== ABOUT THIS EXERCISE ==
Only the lines holding the string "members" are needed; copy each of them from the data.
****************
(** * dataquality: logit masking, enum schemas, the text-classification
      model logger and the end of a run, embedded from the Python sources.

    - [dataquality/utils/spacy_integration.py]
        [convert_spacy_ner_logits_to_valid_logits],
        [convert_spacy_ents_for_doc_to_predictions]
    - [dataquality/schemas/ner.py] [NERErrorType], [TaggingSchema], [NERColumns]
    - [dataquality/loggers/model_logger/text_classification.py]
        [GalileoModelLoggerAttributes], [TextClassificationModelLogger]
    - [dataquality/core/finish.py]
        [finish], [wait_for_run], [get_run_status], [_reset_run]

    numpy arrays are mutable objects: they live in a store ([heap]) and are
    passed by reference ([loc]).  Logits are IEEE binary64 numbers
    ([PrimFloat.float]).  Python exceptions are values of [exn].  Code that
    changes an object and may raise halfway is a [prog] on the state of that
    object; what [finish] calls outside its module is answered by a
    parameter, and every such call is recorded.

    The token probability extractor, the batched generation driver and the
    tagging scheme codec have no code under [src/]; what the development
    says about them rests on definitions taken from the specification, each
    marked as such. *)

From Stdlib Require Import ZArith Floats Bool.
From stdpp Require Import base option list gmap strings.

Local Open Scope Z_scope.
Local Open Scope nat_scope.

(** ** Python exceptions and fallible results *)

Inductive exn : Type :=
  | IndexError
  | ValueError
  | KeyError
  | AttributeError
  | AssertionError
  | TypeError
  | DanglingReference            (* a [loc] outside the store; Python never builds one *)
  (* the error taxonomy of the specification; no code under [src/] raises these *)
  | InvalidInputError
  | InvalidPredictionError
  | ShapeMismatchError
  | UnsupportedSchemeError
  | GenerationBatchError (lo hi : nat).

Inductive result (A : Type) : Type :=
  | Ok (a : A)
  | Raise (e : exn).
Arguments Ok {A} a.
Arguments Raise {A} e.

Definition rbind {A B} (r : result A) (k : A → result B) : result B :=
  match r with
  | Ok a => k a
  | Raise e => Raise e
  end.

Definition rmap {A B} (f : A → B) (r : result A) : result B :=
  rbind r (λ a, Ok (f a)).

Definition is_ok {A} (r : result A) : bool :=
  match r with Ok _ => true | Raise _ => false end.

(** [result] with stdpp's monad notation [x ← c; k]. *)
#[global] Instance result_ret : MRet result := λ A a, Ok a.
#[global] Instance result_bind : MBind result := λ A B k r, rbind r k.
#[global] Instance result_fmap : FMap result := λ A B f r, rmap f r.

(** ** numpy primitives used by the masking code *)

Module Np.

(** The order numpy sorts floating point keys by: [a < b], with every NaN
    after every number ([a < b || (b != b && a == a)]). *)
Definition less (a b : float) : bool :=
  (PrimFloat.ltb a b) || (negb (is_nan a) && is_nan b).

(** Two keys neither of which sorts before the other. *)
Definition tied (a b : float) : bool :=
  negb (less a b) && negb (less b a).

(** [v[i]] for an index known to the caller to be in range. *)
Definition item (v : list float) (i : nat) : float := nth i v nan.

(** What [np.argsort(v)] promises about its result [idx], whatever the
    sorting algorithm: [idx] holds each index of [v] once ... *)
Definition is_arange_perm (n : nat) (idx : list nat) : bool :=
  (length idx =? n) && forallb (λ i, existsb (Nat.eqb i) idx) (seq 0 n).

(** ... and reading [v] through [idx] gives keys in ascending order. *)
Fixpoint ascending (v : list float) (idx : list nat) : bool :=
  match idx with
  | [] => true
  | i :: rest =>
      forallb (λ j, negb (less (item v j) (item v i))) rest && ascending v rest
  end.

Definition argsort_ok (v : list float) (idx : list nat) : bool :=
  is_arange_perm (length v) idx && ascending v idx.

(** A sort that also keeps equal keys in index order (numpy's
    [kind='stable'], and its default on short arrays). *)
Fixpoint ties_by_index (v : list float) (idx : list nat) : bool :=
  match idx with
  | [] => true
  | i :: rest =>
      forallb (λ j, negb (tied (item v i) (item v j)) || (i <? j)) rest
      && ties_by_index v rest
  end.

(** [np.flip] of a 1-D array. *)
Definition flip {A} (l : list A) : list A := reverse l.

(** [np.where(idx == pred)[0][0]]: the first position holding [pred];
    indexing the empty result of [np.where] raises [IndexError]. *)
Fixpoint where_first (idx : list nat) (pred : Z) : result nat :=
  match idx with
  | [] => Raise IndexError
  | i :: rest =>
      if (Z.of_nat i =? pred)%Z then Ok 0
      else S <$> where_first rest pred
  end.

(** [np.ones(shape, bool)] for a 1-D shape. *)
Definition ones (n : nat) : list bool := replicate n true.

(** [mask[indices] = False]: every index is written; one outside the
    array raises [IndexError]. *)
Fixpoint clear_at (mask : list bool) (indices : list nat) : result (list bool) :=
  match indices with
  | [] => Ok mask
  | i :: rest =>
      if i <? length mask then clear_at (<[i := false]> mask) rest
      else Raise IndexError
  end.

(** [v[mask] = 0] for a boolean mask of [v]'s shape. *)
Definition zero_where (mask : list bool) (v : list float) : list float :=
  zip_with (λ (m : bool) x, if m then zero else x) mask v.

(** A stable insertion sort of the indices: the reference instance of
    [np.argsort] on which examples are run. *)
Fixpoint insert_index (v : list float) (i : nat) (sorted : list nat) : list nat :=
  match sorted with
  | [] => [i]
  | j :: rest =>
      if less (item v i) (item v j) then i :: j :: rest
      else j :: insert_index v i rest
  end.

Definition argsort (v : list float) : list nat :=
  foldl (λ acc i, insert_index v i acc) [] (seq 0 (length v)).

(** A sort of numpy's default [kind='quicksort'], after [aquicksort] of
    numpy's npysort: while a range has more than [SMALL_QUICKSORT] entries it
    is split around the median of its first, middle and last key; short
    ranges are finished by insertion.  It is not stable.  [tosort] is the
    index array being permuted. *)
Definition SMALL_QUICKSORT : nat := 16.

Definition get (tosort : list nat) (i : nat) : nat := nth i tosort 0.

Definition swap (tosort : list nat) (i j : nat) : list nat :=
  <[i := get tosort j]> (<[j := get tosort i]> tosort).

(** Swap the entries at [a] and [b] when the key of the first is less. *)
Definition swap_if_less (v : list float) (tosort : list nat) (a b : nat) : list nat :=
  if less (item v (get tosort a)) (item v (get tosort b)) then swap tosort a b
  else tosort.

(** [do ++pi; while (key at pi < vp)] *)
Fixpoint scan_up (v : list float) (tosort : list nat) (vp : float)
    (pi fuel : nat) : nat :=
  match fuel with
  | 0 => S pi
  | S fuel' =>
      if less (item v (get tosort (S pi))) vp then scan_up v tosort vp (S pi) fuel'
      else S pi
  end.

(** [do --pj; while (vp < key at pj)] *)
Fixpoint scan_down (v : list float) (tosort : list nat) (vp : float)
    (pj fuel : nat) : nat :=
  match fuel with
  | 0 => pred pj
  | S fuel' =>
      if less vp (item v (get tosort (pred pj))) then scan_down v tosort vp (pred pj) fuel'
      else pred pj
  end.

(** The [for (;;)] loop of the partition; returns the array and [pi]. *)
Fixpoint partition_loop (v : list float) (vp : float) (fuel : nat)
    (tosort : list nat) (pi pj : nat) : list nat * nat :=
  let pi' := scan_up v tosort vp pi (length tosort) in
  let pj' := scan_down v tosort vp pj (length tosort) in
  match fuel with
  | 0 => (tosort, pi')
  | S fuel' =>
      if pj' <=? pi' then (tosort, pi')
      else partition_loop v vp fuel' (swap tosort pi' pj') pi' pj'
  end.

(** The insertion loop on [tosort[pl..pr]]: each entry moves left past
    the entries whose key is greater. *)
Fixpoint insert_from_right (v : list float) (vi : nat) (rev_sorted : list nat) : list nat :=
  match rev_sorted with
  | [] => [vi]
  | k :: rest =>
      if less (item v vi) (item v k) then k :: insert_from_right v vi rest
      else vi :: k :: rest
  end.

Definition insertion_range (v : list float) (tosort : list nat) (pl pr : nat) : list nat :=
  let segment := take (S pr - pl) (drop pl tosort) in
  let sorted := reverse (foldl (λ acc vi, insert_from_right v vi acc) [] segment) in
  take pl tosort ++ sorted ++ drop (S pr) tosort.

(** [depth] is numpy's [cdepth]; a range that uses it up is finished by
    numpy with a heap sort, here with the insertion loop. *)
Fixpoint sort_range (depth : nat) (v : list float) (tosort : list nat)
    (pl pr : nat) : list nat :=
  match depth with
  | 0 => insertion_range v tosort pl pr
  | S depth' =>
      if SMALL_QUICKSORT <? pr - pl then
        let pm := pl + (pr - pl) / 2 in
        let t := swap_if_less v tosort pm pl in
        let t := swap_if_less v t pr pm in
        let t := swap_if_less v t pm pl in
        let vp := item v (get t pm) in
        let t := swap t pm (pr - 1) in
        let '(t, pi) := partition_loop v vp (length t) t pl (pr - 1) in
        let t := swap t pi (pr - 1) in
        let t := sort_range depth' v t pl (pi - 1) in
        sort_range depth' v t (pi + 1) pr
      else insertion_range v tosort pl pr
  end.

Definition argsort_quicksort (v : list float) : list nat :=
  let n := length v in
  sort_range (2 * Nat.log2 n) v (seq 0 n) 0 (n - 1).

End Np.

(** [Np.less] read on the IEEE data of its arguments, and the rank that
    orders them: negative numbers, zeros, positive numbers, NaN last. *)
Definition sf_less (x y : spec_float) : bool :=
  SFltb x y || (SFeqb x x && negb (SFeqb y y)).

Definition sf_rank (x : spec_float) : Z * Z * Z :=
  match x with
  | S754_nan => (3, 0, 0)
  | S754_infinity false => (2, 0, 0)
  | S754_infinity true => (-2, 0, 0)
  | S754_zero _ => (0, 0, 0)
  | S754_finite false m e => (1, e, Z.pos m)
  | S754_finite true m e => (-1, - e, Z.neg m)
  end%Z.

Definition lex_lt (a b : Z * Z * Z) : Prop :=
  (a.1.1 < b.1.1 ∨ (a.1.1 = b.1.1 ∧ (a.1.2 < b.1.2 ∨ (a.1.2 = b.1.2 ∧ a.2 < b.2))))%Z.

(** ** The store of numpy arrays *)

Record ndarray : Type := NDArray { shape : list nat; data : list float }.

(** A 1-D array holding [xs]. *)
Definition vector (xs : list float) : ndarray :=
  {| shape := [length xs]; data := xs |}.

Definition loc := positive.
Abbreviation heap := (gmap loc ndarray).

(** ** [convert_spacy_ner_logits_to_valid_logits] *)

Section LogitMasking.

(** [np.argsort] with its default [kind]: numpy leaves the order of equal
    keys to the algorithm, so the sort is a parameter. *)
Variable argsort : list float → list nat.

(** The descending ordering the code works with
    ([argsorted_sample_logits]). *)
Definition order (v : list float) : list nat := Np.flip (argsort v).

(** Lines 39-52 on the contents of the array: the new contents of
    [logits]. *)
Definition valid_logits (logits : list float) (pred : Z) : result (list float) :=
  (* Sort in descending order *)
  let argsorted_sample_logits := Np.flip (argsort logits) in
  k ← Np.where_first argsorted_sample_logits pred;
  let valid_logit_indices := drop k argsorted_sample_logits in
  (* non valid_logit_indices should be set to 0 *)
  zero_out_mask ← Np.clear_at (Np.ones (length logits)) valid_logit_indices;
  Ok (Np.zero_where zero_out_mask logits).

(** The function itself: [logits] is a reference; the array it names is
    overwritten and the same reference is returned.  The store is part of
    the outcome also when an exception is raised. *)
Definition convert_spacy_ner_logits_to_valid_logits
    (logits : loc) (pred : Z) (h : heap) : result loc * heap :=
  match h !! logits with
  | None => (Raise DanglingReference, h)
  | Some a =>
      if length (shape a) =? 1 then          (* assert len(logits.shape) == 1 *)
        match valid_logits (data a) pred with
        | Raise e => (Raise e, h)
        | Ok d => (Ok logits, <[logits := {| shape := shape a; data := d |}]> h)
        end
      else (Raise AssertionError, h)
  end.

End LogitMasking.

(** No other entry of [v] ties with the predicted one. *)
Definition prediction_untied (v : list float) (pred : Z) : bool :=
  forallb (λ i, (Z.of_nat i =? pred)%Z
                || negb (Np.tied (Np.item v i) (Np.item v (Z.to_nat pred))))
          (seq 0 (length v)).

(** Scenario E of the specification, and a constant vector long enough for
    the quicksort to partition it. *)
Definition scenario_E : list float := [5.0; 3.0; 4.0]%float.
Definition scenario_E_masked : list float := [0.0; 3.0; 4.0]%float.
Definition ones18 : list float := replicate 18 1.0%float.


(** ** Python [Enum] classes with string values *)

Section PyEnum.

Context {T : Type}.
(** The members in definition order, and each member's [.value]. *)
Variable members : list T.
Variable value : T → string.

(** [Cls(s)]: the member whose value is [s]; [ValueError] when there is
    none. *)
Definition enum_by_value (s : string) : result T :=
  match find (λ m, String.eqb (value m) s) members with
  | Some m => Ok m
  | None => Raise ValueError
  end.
****************
== SOLVED EXERCISE ==
(** The members in definition order, and each member's [.value]. *)
Variable members : list T.
  match find (λ m, String.eqb (value m) s) members with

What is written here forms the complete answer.